I resisted the Hunger Games juggernaut for quite awhile, in the face of near-universal acclaim among my book-blogging cohorts. But I caved in shortly after the second book in the trilogy, Catching Fire, was published, although it wasn't without anxiety. I decided to read them back-to-back. For that reason, it makes sense to me to discuss them both in a single review.
They're not perfect books...but while it's possible that hundreds of book bloggers could indeed be wrong, in this case they're not. Suzanne Collins has created a world that intrigues, a plot that immediately grabs your attention and keeps you on the edge of your seat, and an appealing protagonist who propels the whole thing forward.
In a dystopian setting in an indeterminate time, North America has become the country of Panem, where twelve Districts are ruled from a prosperous, decadent central Capitol. Each District is organized around a primary industry (fishing, agriculture, mining, etc.), and its citizens don't know much about the inhabitants of other districts. Life is difficult and tightly controlled.
Over seventy years ago, the Capitol crushed a civil war, and continues to assert its domination over the Districts with its Peacekeeping force and control of the food supply. Food is part of the grand prize in the annual Hunger Games, in which each District sends two youth to the Capitol as "tributes" to compete in survival trials. The winner secures prosperity for his or her family and generous rations for the home District until the next year's Games, and needs strategy, cleverness, and a true killer instinct.
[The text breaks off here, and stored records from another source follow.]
(** The word that [wf_set_bits_to_le_u32] writes over [w]. *)
Definition set_field (w bit_offset bit_len value : Z) : Z :=
  if (bit_offset =? 0) && (bit_len =? 32) then u32 value
  else Z.lor (Z.land w (0xFFFFFFFF - WF_U32_BIT_OFFSET_LEN_MASK bit_offset bit_len))
         (u32 (Z.shiftl (Z.land (u32 value) (WF_U32_BIT_LEN_MASK bit_len)) bit_offset)).

(** [wf_set_bits_to_le_u32] at offset [i] of a buffer. *)
Definition wf_set_bits_to_le_u32 (buf : list Z) (i bit_offset bit_len value : Z) : C (list Z) :=
  letc b := slice buf i 4 in
  blit buf i (le_bytes 4 (set_field (le_word b) bit_offset bit_len value)).

(** ** Fields of a data frame *)

Definition sectype_to_hwdesc_get (x : Xf.xmit_frame) : Z :=
  let a := Xf.encrypt_algo x in
  if (0 <? a) && negb (Xf.bswenc x) then
    if (a =? _WEP40_) || (a =? _WEP104_) then 1
    else if (a =? _TKIP_) || (a =? _TKIP_WTMIC_) then 2
    else if a =? _AES_ then 3
    else if a =? _NO_PRIVACY_ then 0
    else 4
  else 0.

Definition txdesc_scmapping_get (nic : tx_nic) (wdn : Wi.wdn_net_info_st) : Z :=
  if cur_bw nic =? Wdn.CHANNEL_WIDTH_40 then
    if Wi.bw_mode wdn =? Wdn.CHANNEL_WIDTH_40 then HT_DATA_SC_DONOT_CARE
    else if Wi.bw_mode wdn =? Wdn.CHANNEL_WIDTH_20 then
      if Wi.channle_offset wdn =? HAL_PRIME_CHNL_OFFSET_UPPER then HT_DATA_SC_20_UPPER_OF_40MHZ
      else if Wi.channle_offset wdn =? HAL_PRIME_CHNL_OFFSET_LOWER then HT_DATA_SC_20_LOWER_OF_40MHZ
      else HT_DATA_SC_DONOT_CARE
    else 0
  else HT_DATA_SC_DONOT_CARE.

Definition txdesc_bwmapping_get (nic : tx_nic) (wdn : Wi.wdn_net_info_st) : Z :=
  if cur_bw nic =? Wdn.CHANNEL_WIDTH_40 then
    if Wi.bw_mode wdn =? Wdn.CHANNEL_WIDTH_40 then 1 else 0
  else 0.

Definition txdesc_vcs_fill (nic : tx_nic) (wdn : Wi.wdn_net_info_st) (x : Xf.xmit_frame) (d : list Z)
    : C (list Z) :=
  letc d := wf_set_bits_to_le_u32 d 8 27 2 0 in
  letc d := (if Xf.vcs_mode x =? RTS_CTS then wf_set_bits_to_le_u32 d 8 27 2 1
             else if Xf.vcs_mode x =? CTS_TO_SELF then wf_set_bits_to_le_u32 d 8 27 2 2
             else Ret d) in
  if nz (Xf.vcs_mode x) then
    letc d := (if Wi.short_preamble wdn =? 1 then wf_set_bits_to_le_u32 d 8 29 1 1 else Ret d) in
    if nz (Xf.ht_en x) then wf_set_bits_to_le_u32 d 8 30 2 (txdesc_scmapping_get nic wdn) else Ret d
  else Ret d.

Definition txdesc_phy_fill (nic : tx_nic) (wdn : Wi.wdn_net_info_st) (x : Xf.xmit_frame) (d : list Z)
    : C (list Z) :=
  if nz (Xf.ht_en x) then
    letc d := wf_set_bits_to_le_u32 d 16 12 1 (txdesc_bwmapping_get nic wdn) in
    wf_set_bits_to_le_u32 d 16 13 2 (txdesc_scmapping_get nic wdn)
  else Ret d.

Definition __graid_table : list Z := [0; 5; 0; 4; 0; 3; 2; 1; 0].

Definition tx_raid_get (raid : Z) : C Z := rd __graid_table raid.

(** [MGN_RATE] and the [DESC_RATE] constants, in the order of the cases. *)
Definition rates : list (Z * Z) :=
  [(0x02, 0x00); (0x04, 0x01); (0x0B, 0x02); (0x16, 0x03); (0x0C, 0x04); (0x12, 0x05); (0x18, 0x06);
   (0x24, 0x07); (0x30, 0x08); (0x48, 0x09); (0x60, 0x0A); (0x6C, 0x0B); (0x80, 0x0C); (0x81, 0x0D);
   (0x82, 0x0E); (0x83, 0x0F); (0x84, 0x10); (0x85, 0x11); (0x86, 0x12); (0x87, 0x13)].

Definition wf_mrate_to_hwrate (rate : Z) : Z :=
  match List.find (fun p => rate =? fst p) rates with Some p => snd p | None => DESC_RATE1M end.
(* ===== verification/TxQueue.v ===== *)
(** * Transmit pools and queues ([nic/tx.c], [os/linux/tx_linux.c], [os/linux/netdev/ndev_linux.c])

    The frames and buffers of the transmit path, the queue of frames that wait
    to be sent, and what moves them: a packet of the operating system
    ([ndev_start_xmit]), the task that sends ([tx_work_mpdu_xmit]), the
    completion of a transfer, and the management frames.

    Each operation on a queue is one step, as its lock makes it; the handlers
    run one at a time.  Building a frame, the agreement on block
    acknowledgments, the bus and the operating system are calls with any
    answer. *)
From Stdlib Require Import Permutation.
From S2P Require Import Prelude SecTypes WdnTypes Wdn Io Rx TxTypes TxFrame TxDesc.

(** [tx_info_st].  A frame is its index in [pxmit_frame_buf], a buffer its
    [buffer_id]: the eight data buffers, then the eight for management frames;
    [bufs] are their bytes from the aligned [pbuf] on.  Queues are the indexes on
    them, each with the counter the code keeps beside it. *)
Module Tx.
Record tx_info : Type := mk_tx_info {
  frames : list Xf.xmit_frame;
  bufs : list (list Z);
  xmit_frame_queue : list nat;
  free_xmitframe_cnt : Z;
  xmit_buf_queue : list nat;
  free_xmitbuf_cnt : Z;
  xmit_extbuf_queue : list nat;
  free_xmit_extbuf_cnt : Z;
  pending_frame_queue : list nat;
  pending_frame_cnt : Z;
  tx_pend_flag : list Z;
  xmitFrameCtl : Z;
  xmit_stop_flag : Z;
  tx_drop : Z;
  tx_mgnt_pkts : Z;
}.

Definition set_frames (v : list Xf.xmit_frame) (r : tx_info) : tx_info :=
  mk_tx_info v (bufs r) (xmit_frame_queue r) (free_xmitframe_cnt r) (xmit_buf_queue r)
    (free_xmitbuf_cnt r) (xmit_extbuf_queue r) (free_xmit_extbuf_cnt r) (pending_frame_queue r)
    (pending_frame_cnt r) (tx_pend_flag r) (xmitFrameCtl r) (xmit_stop_flag r) (tx_drop r)
    (tx_mgnt_pkts r).
Definition set_bufs (v : list (list Z)) (r : tx_info) : tx_info :=
  mk_tx_info (frames r) v (xmit_frame_queue r) (free_xmitframe_cnt r) (xmit_buf_queue r)
    (free_xmitbuf_cnt r) (xmit_extbuf_queue r) (free_xmit_extbuf_cnt r) (pending_frame_queue r)
    (pending_frame_cnt r) (tx_pend_flag r) (xmitFrameCtl r) (xmit_stop_flag r) (tx_drop r)
    (tx_mgnt_pkts r).
Definition set_xmit_frame_queue (v : list nat) (r : tx_info) : tx_info :=
  mk_tx_info (frames r) (bufs r) v (free_xmitframe_cnt r) (xmit_buf_queue r) (free_xmitbuf_cnt
    r) (xmit_extbuf_queue r) (free_xmit_extbuf_cnt r) (pending_frame_queue r) (pending_frame_cnt
    r) (tx_pend_flag r) (xmitFrameCtl r) (xmit_stop_flag r) (tx_drop r) (tx_mgnt_pkts r).
Definition set_free_xmitframe_cnt (v : Z) (r : tx_info) : tx_info :=
  mk_tx_info (frames r) (bufs r) (xmit_frame_queue r) v (xmit_buf_queue r) (free_xmitbuf_cnt r)
    (xmit_extbuf_queue r) (free_xmit_extbuf_cnt r) (pending_frame_queue r) (pending_frame_cnt r)
    (tx_pend_flag r) (xmitFrameCtl r) (xmit_stop_flag r) (tx_drop r) (tx_mgnt_pkts r).
Definition set_xmit_buf_queue (v : list nat) (r : tx_info) : tx_info :=
  mk_tx_info (frames r) (bufs r) (xmit_frame_queue r) (free_xmitframe_cnt r) v (free_xmitbuf_cnt
    r) (xmit_extbuf_queue r) (free_xmit_extbuf_cnt r) (pending_frame_queue r) (pending_frame_cnt
    r) (tx_pend_flag r) (xmitFrameCtl r) (xmit_stop_flag r) (tx_drop r) (tx_mgnt_pkts r).
Definition set_free_xmitbuf_cnt (v : Z) (r : tx_info) : tx_info :=
  mk_tx_info (frames r) (bufs r) (xmit_frame_queue r) (free_xmitframe_cnt r) (xmit_buf_queue r)
    v (xmit_extbuf_queue r) (free_xmit_extbuf_cnt r) (pending_frame_queue r) (pending_frame_cnt
    r) (tx_pend_flag r) (xmitFrameCtl r) (xmit_stop_flag r) (tx_drop r) (tx_mgnt_pkts r).
Definition set_xmit_extbuf_queue (v : list nat) (r : tx_info) : tx_info :=
  mk_tx_info (frames r) (bufs r) (xmit_frame_queue r) (free_xmitframe_cnt r) (xmit_buf_queue r)
    (free_xmitbuf_cnt r) v (free_xmit_extbuf_cnt r) (pending_frame_queue r) (pending_frame_cnt
    r) (tx_pend_flag r) (xmitFrameCtl r) (xmit_stop_flag r) (tx_drop r) (tx_mgnt_pkts r).
Definition set_free_xmit_extbuf_cnt (v : Z) (r : tx_info) : tx_info :=
  mk_tx_info (frames r) (bufs r) (xmit_frame_queue r) (free_xmitframe_cnt r) (xmit_buf_queue r)
    (free_xmitbuf_cnt r) (xmit_extbuf_queue r) v (pending_frame_queue r) (pending_frame_cnt r)
    (tx_pend_flag r) (xmitFrameCtl r) (xmit_stop_flag r) (tx_drop r) (tx_mgnt_pkts r).
Definition set_pending_frame_queue (v : list nat) (r : tx_info) : tx_info :=
  mk_tx_info (frames r) (bufs r) (xmit_frame_queue r) (free_xmitframe_cnt r) (xmit_buf_queue r)
    (free_xmitbuf_cnt r) (xmit_extbuf_queue r) (free_xmit_extbuf_cnt r) v (pending_frame_cnt r)
    (tx_pend_flag r) (xmitFrameCtl r) (xmit_stop_flag r) (tx_drop r) (tx_mgnt_pkts r).
Definition set_pending_frame_cnt (v : Z) (r : tx_info) : tx_info :=
  mk_tx_info (frames r) (bufs r) (xmit_frame_queue r) (free_xmitframe_cnt r) (xmit_buf_queue r)
    (free_xmitbuf_cnt r) (xmit_extbuf_queue r) (free_xmit_extbuf_cnt r) (pending_frame_queue r)
    v (tx_pend_flag r) (xmitFrameCtl r) (xmit_stop_flag r) (tx_drop r) (tx_mgnt_pkts r).
Definition set_tx_pend_flag (v : list Z) (r : tx_info) : tx_info :=
  mk_tx_info (frames r) (bufs r) (xmit_frame_queue r) (free_xmitframe_cnt r) (xmit_buf_queue r)
    (free_xmitbuf_cnt r) (xmit_extbuf_queue r) (free_xmit_extbuf_cnt r) (pending_frame_queue r)
    (pending_frame_cnt r) v (xmitFrameCtl r) (xmit_stop_flag r) (tx_drop r) (tx_mgnt_pkts r).
Definition set_xmitFrameCtl (v : Z) (r : tx_info) : tx_info :=
  mk_tx_info (frames r) (bufs r) (xmit_frame_queue r) (free_xmitframe_cnt r) (xmit_buf_queue r)
    (free_xmitbuf_cnt r) (xmit_extbuf_queue r) (free_xmit_extbuf_cnt r) (pending_frame_queue r)
    (pending_frame_cnt r) (tx_pend_flag r) v (xmit_stop_flag r) (tx_drop r) (tx_mgnt_pkts r).
Definition set_xmit_stop_flag (v : Z) (r : tx_info) : tx_info :=
  mk_tx_info (frames r) (bufs r) (xmit_frame_queue r) (free_xmitframe_cnt r) (xmit_buf_queue r)
    (free_xmitbuf_cnt r) (xmit_extbuf_queue r) (free_xmit_extbuf_cnt r) (pending_frame_queue r)
    (pending_frame_cnt r) (tx_pend_flag r) (xmitFrameCtl r) v (tx_drop r) (tx_mgnt_pkts r).
Definition set_tx_drop (v : Z) (r : tx_info) : tx_info :=
  mk_tx_info (frames r) (bufs r) (xmit_frame_queue r) (free_xmitframe_cnt r) (xmit_buf_queue r)
    (free_xmitbuf_cnt r) (xmit_extbuf_queue r) (free_xmit_extbuf_cnt r) (pending_frame_queue r)
    (pending_frame_cnt r) (tx_pend_flag r) (xmitFrameCtl r) (xmit_stop_flag r) v (tx_mgnt_pkts
    r).
Definition set_tx_mgnt_pkts (v : Z) (r : tx_info) : tx_info :=
  mk_tx_info (frames r) (bufs r) (xmit_frame_queue r) (free_xmitframe_cnt r) (xmit_buf_queue r)
    (free_xmitbuf_cnt r) (xmit_extbuf_queue r) (free_xmit_extbuf_cnt r) (pending_frame_queue r)
    (pending_frame_cnt r) (tx_pend_flag r) (xmitFrameCtl r) (xmit_stop_flag r) (tx_drop r) v.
The premise of the Hunger Games themselves fascinated me. It's the ultimate high-stakes reality-TV show, literally. They're broadcast around the clock throughout the country, and the tributes become overnight celebrities who gain sponsors and renown as their numbers dwindle. The contestants may form alliances or mark each other as immediate targets. Some of them are playing out a storyline that may or may not have been fully revealed to them, and they're all being manipulated and orchestrated by the Gamemakers who oversee everything. It's Survivor + Big Brother with some Lord of the Flies - and, in Catching Fire, a touch of Lost - mixed in, and I couldn't pull myself away from it.
Katniss Everdeen, the sixteen-year-old primary caretaker of her family since her father's death in a mining accident five years earlier, volunteers to go to the 74th annual Games as a replacement for the original girl selected as District 12's tribute - her little sister Prim. She's a resourceful girl with a talent for hunting and skill with a bow and arrow, and despite the fact her District hasn't fared well in previous Games, she's determined to make it through and provide for her mother and sister, whom she leaves under the protection of her best friend and hunting partner Gale Hawthorne. She isn't thrilled about her fellow District tribute, baker's son Peeta Mellark - and is even less so when she learns that there are plans to present the two of them to the country as star-crossed young lovers. However, as the Games progress, she realizes that if she can't win them herself, having Peeta win would be almost as good for her family and their District, and seeing that he remains alive gives her additional motivation.
(Since there is a second book, I'm not treating Katniss' victory in the Hunger Games as a spoiler; reading about how she gets there offers plenty of suspense and excitement.)
Just a year later, Katniss returns to the Games again in the Quarter Quell, an "all-star" edition held every 25 years and played by previous winners; other than that, the rules aren't any different. But the stakes are a bit higher this time. Katniss' actions in the first Games have made her famous and inspiring to the citizens of Panem - and potentially dangerous to the Capitol. Her motivations are a little different this time as well - she's still focused on protecting her family, but she's also trying to sort out her feelings for Peeta and Gale, each of whom has a lot in his favor.
Both books are told from Katniss' point of view, and I found her a very engaging and convincing character - strong, driven, complicated, emotional, confused and not always fully aware of her situation at times, yet impressively clever at other times. I just had to root for her all the way through, even when I didn't necessarily agree with what she was doing. Even though the books are more plot- than character-driven, some of that drive is weakened if the characters don't resonate - and in this series, they certainly do.